Photography Visiting Artist Lecture - Sean McFarland

Sean McFarland
Tue, May 7, 2019, 10:00 am to 12:00 pm
Kresge Classroom 321

Tuesday, May 7th, 10:00am Kresge Classroom 321

(free and open to the public)

 

Sean McFarland explores contemporary and historical perceptions of the landscape. The work, part performance, part documentary, examines the history of the medium, photographic veracity, the materiality of photographs, and how our perceptions of the earth are ever changing. Mortality, time, narrative, landscape, and the significance of looking at images are central to the work. Taking sensory memories as a model, he creates photographs, drawings, sculptures, installation, videos, and books that attempt to create experiences with the natural world while questioning perceived gaps and intimacies between art, nature, and our mythological construction of wilderness and the western landscape. 

 

Sean McFarland (US, 1976) received a MFA from California College of the Arts, Oakland (2004) and a BS from Humboldt State University, Arcata, California (2002). His solo exhibitions include the San Francisco Museum of Modern Art, San Francisco, CA (2017); Visual Studies Workshop, Rochester, New York (2015); San Francisco Camerawork, San Francisco (2009), and White Columns, New York (2004).
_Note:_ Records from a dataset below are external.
(* ===== verification/Connection.v ===== *)
(** * What the server and the client ask of a connection

    The handlers of Server.cc and Client.cc reach a connection through three calls:
    [send] of a buffer, [connected] and [shutdown].  [Connection] is that interface,
    [ConnectionLaws] what it promises; [tcp_connection] discharges it with
    TcpConnection.v. *)
From S2P Require Import Prelude Text Buffer Channel EPollPoller TimerQueue EventLoop Reactor.
From S2P Require Import TcpConnection.

Class Connection (C : Type) := {
  conn_connected : C → bool;
  conn_send : C → Buffer.t → res C;
  conn_shutdown : C → res C
}.

(** [conn_stream] is what the peer receives, [conn_room] the memory left for buffered
    output, [conn_refuses c d] says that the kernel refuses [d] (broken pipe, reset). *)
Class ConnectionLaws (C : Type) (CO : Connection C) := {
  conn_inv : C → Prop;
  conn_stream : C → list byte;
  conn_room : C → Z;
  conn_refuses : C → list byte → bool;
  send_law c b :
    conn_inv c → Buffer.wf b → zlen (Buffer.content b) < conn_room c →
    ∃ c', conn_send c b = Ok c' ∧ conn_inv c' ∧ conn_connected c' = conn_connected c ∧
      conn_stream c' = conn_stream c ++
        (if conn_connected c && negb (conn_refuses c (Buffer.content b)) then Buffer.content b else []) ∧
      conn_room c - zlen (Buffer.content b) <= conn_room c';
  close_law c :
    conn_inv c →
    ∃ c', conn_shutdown c = Ok c' ∧ conn_inv c' ∧ conn_connected c' = false ∧
      conn_stream c' = conn_stream c ∧ conn_room c <= conn_room c'
}.

(** A connection whose peer stays: it is connected and refuses nothing. *)
Class ConnectionReliable (C : Type) (CO : Connection C) (CL : ConnectionLaws C CO) := {
  healthy : C → Prop;
  healthy_accepts c d : healthy c → conn_connected c = true ∧ conn_refuses c d = false;
  healthy_send c b c' : healthy c → conn_send c b = Ok c' → healthy c'
}.

Section Tcp.
Import TcpConnection.
Context {L S U : Type} `{CL : ChannelLoop L, CLL : !ChannelLoopLaws L CL,
  FL : FunctorLoop L functor, FLL : !FunctorLoopLaws L functor CL CLL FL,
  SO : Socket S, SL : !SocketLaws S SO}.
Variables (connectionCallback_ writeComplete : t L S U → res (t L S U)).
Variable highWaterMark : Z → t L S U → res (t L S U).

Definition tcp_connection : Connection (t L S U) := {|
  conn_connected := connected;
  conn_send c b := fst <$> send_buffer connectionCallback_ writeComplete highWaterMark b c;
  conn_shutdown := shutdown connectionCallback_ writeComplete highWaterMark
|}.

Lemma tcp_send_law (c : t L S U) b :
  inv c → state_ c ≠ kConnecting → Buffer.wf b → size c + zlen (Buffer.content b) < 2 ^ 62 →
  ∃ c', fst <$> send_buffer connectionCallback_ writeComplete highWaterMark b c = Ok c' ∧
    inv c' ∧ state_ c' = state_ c ∧ size c' <= size c + zlen (Buffer.content b) ∧
    stream c' = stream c ++
      (if connected c && negb (refused c (Buffer.content b)) then Buffer.content b else []).
Proof.
  intros Hinv Hnc Hwf Hsz. unfold send_buffer, connected. case_bool_decide as Hc; cbn [andb].
  - rewrite (base_thread _ (inv_base _ Hinv)), readable_content by done. zpos.
    rewrite peek_read_spec by (done || lia). cbn [mbind res_bind]. rewrite ztake_ge by lia.
    destruct (sendInLoop_spec (Buffer.content b) c Hinv Hnc Hsz) as (c' & -> & Hi & _ & Hs & Hst & Hsz').
    exists c'. split_and!; [done..|]. rewrite Hst. by destruct (refused c _).
  - exists c. zpos. split_and!; [done..|lia|by rewrite app_nil_r].
Qed.

Lemma tcp_shutdown_law (c : t L S U) :
  inv c → state_ c ≠ kConnecting →
  ∃ c', shutdown connectionCallback_ writeComplete highWaterMark c = Ok c' ∧ inv c' ∧
    state_ c' ≠ kConnecting ∧ connected c' = false ∧ stream c' = stream c ∧ size c' = size c.
Proof.
  intros Hinv Hnc. unfold shutdown, runInLoop, connected. case_bool_decide as Hc.
  - assert (is_open c = true) as Ho by (unfold is_open; by rewrite Hc).
    pose proof (disconnecting_spec c Hinv Ho) as [Hi _ _ _ _].
    rewrite (base_thread _ (inv_base _ Hi)). cbn [run]. rewrite shutdownInLoop_spec by done.
    eexists. split; [reflexivity|]. destruct (writing _); [by split_and!|].
    split_and!; [|done..|unfold stream; cbn; by rewrite shutdown_law|done].
    by apply inv_set_socket.
  - exists c. split_and!; [done..|by apply bool_decide_false|done|done].
Qed.

#[export] Instance tcp_connection_laws : ConnectionLaws (t L S U) tcp_connection.
Proof.
  refine {| conn_inv c := inv c ∧ state_ c ≠ kConnecting; conn_stream := stream;
            conn_room c := 2 ^ 62 - size c; conn_refuses := refused |}; cbn.
  - intros c b [Hi Hnc] Hwf Hroom.
    destruct (tcp_send_law c b Hi Hnc Hwf) as (c' & E & Hi' & Hs & Hsz & Hst); [lia|].
    exists c'. split_and!; [done|done|congruence|unfold connected; by rewrite Hs|done|lia].
  - intros c [Hi Hnc]. destruct (tcp_shutdown_law c Hi Hnc) as (c' & E & Hi' & Hs & Hc & Hst & Hsz).
    exists c'. split_and!; [done..|lia].
Defined.
End Tcp.

(** ** A connection for concrete runs: the bytes sent, and whether it is up *)
Module ToyConnection.

Record conn := mkconn { up : bool; out : list byte }.

#[export] Instance toy_connection : Connection conn := {|
  conn_connected := up;
  conn_send c b := Ok (if up c then mkconn true (out c ++ Buffer.content b) else c);
  conn_shutdown c := Ok (mkconn false (out c))
|}.

#[export] Instance toy_connection_laws : ConnectionLaws conn toy_connection.
Proof.
  refine {| conn_inv _ := True; conn_stream := out; conn_room _ := 2 ^ 62; conn_refuses _ _ := false |}; cbn.
  - intros c b _ _ _. pose proof (zlen_nonneg (Buffer.content b)).
    destruct c as [[] o]; cbn; (eexists; split; [reflexivity|]); cbn; rewrite ?app_nil_r; split_and!; done || lia.
  - intros c _. eexists. split; [reflexivity|]. cbn. split_and!; done || lia.
Defined.

#[export] Instance toy_connection_reliable : ConnectionReliable conn toy_connection toy_connection_laws.
Proof.
  refine {| healthy c := up c = true |}; cbn.
  - done.
  - intros c b c' Hup [= <-]. by rewrite Hup.
Defined.
End ToyConnection.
His work has been included in group exhibitions at the Berkeley Art Museum and Pacific Film Archive, Berkeley, CA (2018); George Eastman Museum, Rochester (2016); The Photographer’s Playspace, Aperture, New York (2014-15); and Bay Area Now 6, Yerba Buena Center for the Arts, San Francisco (2011). His work is in the permanent collections at the San Francisco Museum of Modern Art; Berkley Art Museum and Pacific Film Archive; National Gallery of Art, Washington DC; George Eastman Museum; and the Milwaukee Art Museum.

 

McFarland has received numerous awards, including SECA Award from the San Francisco Museum of Modern Art (2017), the Eureka Fellowship (2011), the Baum Award for an Emerging American Photographer (2009), and the John Gutmann Photography Fellowship (2009). He lives and works in San Francisco.